- **Task objective**
In the records below, find the line holding "account that no" and the line holding "assert (forall c". Set down both, with every line between them, exactly.

- **Data**
= = = =

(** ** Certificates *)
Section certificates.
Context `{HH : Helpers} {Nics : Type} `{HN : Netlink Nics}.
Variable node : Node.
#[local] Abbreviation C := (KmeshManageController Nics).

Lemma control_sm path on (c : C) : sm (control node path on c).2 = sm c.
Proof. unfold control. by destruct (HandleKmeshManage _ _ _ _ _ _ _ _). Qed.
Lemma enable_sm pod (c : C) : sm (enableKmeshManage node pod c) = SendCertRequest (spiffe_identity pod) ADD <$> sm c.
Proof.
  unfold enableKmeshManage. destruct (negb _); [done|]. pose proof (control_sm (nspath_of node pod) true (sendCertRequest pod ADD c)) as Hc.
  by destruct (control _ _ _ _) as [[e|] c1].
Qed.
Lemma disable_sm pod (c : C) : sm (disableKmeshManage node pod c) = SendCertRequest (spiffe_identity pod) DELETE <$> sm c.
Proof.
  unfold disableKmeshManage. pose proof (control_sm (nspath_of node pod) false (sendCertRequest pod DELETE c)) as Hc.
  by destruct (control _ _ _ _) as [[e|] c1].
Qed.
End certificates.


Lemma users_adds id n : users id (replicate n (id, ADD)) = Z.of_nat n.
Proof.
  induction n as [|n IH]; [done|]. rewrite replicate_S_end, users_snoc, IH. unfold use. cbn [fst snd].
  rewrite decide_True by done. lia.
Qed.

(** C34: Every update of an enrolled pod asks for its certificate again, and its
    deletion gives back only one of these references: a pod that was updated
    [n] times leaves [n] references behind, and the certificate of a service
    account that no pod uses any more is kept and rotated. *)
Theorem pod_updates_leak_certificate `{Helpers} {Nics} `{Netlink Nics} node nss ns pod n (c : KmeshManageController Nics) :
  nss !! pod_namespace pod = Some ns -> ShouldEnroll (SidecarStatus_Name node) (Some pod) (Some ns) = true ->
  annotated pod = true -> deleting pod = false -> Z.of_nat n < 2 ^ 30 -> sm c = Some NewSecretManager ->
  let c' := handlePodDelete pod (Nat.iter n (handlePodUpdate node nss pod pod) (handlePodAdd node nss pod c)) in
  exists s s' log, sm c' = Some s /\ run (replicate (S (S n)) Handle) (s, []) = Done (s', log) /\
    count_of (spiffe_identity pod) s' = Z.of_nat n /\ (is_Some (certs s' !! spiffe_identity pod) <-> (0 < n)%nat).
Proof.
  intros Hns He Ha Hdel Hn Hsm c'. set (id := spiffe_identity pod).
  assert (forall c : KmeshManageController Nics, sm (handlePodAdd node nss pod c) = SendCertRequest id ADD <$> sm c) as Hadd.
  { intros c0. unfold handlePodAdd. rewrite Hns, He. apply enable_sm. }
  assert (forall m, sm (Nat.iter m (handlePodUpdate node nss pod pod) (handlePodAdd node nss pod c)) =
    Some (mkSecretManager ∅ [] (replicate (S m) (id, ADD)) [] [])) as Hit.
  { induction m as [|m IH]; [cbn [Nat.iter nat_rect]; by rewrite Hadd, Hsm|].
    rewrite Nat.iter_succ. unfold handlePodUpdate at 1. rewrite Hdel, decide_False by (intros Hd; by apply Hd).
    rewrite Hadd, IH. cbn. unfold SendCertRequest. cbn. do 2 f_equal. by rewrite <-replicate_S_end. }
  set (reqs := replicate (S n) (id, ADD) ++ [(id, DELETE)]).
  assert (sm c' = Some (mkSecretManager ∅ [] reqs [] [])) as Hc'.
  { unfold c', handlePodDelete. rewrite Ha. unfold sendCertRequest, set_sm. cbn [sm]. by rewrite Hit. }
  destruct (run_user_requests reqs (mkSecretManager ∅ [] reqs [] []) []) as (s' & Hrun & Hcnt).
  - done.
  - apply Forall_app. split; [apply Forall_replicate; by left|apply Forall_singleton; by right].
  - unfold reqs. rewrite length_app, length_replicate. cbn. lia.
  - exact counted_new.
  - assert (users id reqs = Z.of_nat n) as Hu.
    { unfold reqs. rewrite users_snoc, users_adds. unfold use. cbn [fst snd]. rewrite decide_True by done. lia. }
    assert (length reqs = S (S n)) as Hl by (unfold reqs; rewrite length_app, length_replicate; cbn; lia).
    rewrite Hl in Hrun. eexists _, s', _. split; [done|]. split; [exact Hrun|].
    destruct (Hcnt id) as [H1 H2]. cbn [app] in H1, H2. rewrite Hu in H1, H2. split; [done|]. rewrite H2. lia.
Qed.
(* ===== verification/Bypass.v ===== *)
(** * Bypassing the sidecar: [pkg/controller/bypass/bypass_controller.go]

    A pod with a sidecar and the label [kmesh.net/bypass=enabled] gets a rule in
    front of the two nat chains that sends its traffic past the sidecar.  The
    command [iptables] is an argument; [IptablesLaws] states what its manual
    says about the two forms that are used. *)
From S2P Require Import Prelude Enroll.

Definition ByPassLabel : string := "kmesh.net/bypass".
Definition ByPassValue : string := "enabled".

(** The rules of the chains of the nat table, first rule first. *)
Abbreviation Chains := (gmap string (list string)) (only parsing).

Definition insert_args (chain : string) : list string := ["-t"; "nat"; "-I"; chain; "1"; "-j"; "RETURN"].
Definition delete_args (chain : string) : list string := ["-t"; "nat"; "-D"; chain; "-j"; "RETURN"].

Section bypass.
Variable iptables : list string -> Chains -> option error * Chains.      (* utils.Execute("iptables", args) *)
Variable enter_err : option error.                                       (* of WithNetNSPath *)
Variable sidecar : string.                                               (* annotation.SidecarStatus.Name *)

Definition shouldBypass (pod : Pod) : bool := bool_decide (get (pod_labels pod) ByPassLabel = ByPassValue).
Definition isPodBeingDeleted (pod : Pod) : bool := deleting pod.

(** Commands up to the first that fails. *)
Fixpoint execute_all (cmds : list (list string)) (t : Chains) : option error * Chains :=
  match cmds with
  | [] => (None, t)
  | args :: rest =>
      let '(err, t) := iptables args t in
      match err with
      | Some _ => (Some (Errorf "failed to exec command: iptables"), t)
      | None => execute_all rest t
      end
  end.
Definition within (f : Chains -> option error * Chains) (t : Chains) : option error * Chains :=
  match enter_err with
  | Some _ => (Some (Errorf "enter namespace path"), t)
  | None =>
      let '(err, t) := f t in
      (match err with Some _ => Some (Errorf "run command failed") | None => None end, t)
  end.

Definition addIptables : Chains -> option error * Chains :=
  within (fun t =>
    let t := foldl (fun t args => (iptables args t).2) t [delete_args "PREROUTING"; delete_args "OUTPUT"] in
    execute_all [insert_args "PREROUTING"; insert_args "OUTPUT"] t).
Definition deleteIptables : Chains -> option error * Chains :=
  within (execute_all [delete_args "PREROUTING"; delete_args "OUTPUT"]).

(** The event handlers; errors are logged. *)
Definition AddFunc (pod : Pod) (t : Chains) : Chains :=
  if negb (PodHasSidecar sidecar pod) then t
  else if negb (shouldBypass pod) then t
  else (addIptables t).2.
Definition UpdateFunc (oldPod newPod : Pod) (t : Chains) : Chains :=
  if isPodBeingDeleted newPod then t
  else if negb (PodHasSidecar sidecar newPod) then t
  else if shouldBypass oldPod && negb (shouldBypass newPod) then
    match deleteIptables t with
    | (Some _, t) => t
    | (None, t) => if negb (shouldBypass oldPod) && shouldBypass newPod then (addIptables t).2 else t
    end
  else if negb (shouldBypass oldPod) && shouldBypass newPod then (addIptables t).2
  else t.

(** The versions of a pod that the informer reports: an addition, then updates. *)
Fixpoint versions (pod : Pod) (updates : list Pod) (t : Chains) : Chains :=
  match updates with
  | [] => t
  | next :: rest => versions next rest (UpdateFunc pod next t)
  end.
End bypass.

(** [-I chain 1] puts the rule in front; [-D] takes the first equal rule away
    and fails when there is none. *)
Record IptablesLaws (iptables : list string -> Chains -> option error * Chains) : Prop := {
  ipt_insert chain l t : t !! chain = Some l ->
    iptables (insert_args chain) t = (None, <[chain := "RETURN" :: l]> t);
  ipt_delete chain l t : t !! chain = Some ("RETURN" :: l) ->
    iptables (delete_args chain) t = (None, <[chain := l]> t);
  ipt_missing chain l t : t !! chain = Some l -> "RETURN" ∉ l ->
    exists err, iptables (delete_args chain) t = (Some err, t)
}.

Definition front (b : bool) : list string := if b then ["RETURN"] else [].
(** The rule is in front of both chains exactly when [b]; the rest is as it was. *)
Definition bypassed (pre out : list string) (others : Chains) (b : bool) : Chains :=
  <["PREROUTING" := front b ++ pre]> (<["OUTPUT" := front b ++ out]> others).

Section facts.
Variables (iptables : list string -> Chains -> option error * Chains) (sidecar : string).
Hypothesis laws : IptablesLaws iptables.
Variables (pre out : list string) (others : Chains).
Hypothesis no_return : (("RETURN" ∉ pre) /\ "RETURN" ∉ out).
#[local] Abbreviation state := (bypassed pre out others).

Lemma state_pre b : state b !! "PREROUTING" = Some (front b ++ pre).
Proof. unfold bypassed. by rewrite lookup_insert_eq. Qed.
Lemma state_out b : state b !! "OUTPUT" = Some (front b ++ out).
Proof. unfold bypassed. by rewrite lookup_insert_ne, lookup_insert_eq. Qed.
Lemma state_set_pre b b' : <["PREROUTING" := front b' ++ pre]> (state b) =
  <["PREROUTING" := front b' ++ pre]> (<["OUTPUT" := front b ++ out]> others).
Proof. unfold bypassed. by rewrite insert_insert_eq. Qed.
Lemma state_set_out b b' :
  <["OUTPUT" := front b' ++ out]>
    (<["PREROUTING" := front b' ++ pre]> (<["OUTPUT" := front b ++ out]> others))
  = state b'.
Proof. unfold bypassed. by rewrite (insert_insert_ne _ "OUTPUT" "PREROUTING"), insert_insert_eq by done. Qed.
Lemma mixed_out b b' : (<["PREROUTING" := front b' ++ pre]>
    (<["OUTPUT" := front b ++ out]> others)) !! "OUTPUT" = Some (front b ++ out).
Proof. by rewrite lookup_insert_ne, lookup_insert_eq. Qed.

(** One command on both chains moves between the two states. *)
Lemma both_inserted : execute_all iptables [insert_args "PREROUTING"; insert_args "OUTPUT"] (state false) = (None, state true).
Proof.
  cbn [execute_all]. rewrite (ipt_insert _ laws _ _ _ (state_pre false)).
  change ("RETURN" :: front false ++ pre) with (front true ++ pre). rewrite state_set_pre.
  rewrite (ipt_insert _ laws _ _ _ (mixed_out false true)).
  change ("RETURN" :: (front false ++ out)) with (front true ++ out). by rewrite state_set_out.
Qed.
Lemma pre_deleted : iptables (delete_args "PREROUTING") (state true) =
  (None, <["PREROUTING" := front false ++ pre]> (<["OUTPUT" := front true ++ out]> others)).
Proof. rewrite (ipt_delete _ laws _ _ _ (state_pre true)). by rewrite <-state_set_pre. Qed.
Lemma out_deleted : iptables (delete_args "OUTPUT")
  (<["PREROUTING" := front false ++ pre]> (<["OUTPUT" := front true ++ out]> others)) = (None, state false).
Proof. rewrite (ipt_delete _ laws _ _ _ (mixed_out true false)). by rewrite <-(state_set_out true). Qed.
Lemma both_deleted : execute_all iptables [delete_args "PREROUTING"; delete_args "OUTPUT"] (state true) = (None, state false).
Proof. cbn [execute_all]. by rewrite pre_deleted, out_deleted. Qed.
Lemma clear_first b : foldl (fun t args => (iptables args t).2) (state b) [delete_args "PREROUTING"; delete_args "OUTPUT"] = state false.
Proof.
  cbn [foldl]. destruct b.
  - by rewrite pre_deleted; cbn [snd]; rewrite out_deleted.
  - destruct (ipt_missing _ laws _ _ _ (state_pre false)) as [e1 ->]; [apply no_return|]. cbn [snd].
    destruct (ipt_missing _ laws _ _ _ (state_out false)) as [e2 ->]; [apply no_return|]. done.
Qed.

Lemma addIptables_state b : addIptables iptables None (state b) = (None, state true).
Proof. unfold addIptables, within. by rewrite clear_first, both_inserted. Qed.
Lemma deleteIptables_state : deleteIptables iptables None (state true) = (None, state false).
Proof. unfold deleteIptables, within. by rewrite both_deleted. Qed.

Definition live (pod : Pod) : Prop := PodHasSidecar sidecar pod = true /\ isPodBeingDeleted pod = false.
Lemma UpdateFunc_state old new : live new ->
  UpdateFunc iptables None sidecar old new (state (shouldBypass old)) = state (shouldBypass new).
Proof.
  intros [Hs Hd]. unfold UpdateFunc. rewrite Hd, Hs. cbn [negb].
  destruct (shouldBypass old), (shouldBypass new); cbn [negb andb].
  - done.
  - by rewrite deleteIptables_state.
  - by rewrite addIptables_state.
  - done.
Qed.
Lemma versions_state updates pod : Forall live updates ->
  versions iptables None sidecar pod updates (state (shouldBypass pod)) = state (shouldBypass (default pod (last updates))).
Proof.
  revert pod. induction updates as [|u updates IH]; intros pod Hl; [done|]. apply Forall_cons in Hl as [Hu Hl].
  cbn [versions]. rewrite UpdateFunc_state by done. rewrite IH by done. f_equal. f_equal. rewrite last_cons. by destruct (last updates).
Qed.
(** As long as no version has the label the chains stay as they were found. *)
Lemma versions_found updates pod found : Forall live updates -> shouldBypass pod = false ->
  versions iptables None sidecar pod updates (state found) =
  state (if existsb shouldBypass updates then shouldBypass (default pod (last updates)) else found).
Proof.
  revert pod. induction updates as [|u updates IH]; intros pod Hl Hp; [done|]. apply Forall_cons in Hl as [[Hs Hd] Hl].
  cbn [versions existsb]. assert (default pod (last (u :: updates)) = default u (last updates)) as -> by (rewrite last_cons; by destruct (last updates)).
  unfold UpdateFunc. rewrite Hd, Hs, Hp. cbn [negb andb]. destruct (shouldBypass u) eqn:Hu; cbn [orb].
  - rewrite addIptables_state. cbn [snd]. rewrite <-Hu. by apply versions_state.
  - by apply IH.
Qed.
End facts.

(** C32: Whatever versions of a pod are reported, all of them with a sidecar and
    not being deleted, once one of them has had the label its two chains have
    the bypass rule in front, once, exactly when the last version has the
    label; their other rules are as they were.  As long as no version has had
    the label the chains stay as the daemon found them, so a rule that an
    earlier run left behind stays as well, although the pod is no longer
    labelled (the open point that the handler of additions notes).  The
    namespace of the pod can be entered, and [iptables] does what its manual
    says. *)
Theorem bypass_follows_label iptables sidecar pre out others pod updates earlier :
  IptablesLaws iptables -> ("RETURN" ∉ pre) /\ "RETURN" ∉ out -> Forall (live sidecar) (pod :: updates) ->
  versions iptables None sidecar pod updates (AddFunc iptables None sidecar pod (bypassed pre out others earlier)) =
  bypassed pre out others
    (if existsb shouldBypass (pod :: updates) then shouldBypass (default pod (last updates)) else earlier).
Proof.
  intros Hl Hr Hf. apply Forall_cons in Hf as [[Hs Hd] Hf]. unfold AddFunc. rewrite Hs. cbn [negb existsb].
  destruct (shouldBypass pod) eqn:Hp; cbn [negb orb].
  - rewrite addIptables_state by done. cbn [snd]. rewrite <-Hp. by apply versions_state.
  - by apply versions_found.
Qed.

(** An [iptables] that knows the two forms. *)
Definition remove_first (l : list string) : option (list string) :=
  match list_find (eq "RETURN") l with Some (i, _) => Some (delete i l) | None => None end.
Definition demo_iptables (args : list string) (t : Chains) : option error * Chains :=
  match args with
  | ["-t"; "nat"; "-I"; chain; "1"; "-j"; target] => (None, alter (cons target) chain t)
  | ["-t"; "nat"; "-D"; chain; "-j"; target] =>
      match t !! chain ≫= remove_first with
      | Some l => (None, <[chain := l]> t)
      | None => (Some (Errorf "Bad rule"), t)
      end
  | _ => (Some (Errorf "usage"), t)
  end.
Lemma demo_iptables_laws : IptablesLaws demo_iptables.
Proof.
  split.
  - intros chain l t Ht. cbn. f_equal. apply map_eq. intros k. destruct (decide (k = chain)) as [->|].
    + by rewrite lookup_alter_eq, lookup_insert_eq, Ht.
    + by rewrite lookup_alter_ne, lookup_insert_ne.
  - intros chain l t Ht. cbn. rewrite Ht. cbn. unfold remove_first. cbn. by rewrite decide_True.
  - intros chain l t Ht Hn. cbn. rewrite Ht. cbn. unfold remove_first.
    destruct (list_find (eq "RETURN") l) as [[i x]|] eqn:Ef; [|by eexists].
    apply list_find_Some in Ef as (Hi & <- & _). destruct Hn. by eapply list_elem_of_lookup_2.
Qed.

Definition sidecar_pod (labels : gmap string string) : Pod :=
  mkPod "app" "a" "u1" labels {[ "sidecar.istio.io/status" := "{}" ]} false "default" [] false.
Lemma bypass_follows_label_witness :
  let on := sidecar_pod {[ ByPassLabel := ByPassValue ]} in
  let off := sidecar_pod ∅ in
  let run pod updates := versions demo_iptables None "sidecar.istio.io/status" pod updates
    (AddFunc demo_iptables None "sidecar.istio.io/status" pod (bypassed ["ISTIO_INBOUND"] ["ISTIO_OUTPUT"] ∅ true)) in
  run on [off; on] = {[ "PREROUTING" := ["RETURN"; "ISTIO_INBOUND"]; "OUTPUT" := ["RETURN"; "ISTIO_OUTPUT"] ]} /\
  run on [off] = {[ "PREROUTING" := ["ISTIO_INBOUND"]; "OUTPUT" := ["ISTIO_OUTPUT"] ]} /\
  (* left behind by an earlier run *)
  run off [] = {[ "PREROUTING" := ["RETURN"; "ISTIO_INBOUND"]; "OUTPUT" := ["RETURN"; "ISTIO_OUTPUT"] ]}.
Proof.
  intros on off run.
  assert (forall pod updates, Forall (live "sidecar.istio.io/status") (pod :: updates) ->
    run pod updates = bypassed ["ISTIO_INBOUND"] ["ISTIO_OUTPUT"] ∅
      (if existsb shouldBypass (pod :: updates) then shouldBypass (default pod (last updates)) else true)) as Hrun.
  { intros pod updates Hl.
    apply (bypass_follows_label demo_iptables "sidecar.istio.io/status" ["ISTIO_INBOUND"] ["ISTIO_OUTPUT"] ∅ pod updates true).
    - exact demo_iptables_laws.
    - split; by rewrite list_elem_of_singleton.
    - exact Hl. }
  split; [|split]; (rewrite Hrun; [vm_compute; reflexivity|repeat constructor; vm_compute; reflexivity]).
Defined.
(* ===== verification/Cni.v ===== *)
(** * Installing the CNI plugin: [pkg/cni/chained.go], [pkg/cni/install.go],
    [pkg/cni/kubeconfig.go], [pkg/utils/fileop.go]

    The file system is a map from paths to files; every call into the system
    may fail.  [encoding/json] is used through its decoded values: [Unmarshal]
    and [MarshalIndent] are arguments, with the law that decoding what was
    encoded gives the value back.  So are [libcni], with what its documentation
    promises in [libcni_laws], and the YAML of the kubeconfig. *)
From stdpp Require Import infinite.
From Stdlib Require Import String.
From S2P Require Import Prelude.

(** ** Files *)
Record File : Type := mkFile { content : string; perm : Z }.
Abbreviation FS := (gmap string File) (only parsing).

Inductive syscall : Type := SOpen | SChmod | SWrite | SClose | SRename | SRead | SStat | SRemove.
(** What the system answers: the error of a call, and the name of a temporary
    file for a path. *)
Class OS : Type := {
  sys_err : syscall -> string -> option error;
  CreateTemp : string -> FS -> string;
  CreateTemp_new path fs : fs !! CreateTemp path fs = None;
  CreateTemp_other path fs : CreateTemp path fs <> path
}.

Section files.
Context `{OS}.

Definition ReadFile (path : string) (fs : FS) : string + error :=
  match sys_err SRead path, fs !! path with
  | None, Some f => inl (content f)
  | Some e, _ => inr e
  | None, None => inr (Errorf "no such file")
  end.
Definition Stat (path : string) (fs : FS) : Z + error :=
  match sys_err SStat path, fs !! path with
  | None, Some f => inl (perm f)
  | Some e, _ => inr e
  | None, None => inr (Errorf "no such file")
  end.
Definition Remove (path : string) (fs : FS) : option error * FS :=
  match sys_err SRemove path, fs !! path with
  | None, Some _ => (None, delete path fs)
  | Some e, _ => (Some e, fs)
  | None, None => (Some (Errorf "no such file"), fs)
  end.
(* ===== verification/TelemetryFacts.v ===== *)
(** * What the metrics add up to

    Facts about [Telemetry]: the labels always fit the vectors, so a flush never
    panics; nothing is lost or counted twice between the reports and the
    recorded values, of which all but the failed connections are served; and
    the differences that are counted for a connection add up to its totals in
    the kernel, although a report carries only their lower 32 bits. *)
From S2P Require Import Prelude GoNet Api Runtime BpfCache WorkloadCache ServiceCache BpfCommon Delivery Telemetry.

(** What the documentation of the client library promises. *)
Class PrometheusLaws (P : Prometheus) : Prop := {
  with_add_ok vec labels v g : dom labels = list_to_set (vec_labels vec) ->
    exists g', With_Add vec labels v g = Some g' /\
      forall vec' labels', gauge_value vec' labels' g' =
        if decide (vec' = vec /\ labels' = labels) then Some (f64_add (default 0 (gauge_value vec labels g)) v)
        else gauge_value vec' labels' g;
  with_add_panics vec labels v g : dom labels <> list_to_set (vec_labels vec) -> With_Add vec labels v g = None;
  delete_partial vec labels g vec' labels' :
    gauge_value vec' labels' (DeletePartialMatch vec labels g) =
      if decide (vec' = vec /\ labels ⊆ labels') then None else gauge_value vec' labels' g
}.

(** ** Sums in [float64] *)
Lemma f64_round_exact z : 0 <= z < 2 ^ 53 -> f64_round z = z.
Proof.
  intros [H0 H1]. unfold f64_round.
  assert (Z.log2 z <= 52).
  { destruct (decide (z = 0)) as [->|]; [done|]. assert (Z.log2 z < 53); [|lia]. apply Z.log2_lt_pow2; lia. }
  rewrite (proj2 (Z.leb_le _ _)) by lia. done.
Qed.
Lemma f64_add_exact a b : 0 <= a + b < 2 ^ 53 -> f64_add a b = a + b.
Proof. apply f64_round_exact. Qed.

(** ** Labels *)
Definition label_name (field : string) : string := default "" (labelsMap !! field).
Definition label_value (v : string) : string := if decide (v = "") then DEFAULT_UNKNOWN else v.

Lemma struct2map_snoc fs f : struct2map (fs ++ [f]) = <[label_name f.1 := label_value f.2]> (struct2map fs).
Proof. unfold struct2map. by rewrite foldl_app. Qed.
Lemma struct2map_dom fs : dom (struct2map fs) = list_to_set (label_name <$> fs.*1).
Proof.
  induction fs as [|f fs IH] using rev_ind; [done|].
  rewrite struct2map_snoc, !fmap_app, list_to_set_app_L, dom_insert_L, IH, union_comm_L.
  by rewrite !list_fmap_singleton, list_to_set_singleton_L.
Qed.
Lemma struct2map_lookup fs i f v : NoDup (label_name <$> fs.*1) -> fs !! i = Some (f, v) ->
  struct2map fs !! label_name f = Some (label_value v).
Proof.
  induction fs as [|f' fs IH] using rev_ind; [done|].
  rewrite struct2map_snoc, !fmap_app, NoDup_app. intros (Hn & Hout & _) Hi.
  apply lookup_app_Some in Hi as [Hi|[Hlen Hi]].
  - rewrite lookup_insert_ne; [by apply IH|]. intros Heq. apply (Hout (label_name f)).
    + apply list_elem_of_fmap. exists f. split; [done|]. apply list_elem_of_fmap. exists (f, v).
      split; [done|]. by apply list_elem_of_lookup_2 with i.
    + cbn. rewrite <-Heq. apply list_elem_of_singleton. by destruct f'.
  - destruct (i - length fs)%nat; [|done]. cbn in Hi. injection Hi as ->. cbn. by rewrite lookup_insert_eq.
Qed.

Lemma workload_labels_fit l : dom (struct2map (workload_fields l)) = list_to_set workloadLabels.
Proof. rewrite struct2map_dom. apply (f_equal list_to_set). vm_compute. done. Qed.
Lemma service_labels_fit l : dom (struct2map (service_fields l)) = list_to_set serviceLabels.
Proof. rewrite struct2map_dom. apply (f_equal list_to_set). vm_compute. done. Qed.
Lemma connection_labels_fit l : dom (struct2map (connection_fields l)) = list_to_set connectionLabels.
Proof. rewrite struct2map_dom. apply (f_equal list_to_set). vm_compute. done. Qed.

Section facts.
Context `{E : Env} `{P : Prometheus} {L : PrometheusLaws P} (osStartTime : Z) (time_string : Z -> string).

= = = =

- **Exercise result**
    account that no pod uses any more is kept and rotated. *)
Theorem pod_updates_leak_certificate `{Helpers} {Nics} `{Netlink Nics} node nss ns pod n (c : KmeshManageController Nics) :
  nss !! pod_namespace pod = Some ns -> ShouldEnroll (SidecarStatus_Name node) (Some pod) (Some ns) = true ->
  annotated pod = true -> deleting pod = false -> Z.of_nat n < 2 ^ 30 -> sm c = Some NewSecretManager ->
  let c' := handlePodDelete pod (Nat.iter n (handlePodUpdate node nss pod pod) (handlePodAdd node nss pod c)) in
  exists s s' log, sm c' = Some s /\ run (replicate (S (S n)) Handle) (s, []) = Done (s', log) /\
    count_of (spiffe_identity pod) s' = Z.of_nat n /\ (is_Some (certs s' !! spiffe_identity pod) <-> (0 < n)%nat).
Proof.
  intros Hns He Ha Hdel Hn Hsm c'. set (id := spiffe_identity pod).
  assert (forall c : KmeshManageController Nics, sm (handlePodAdd node nss pod c) = SendCertRequest id ADD <$> sm c) as Hadd.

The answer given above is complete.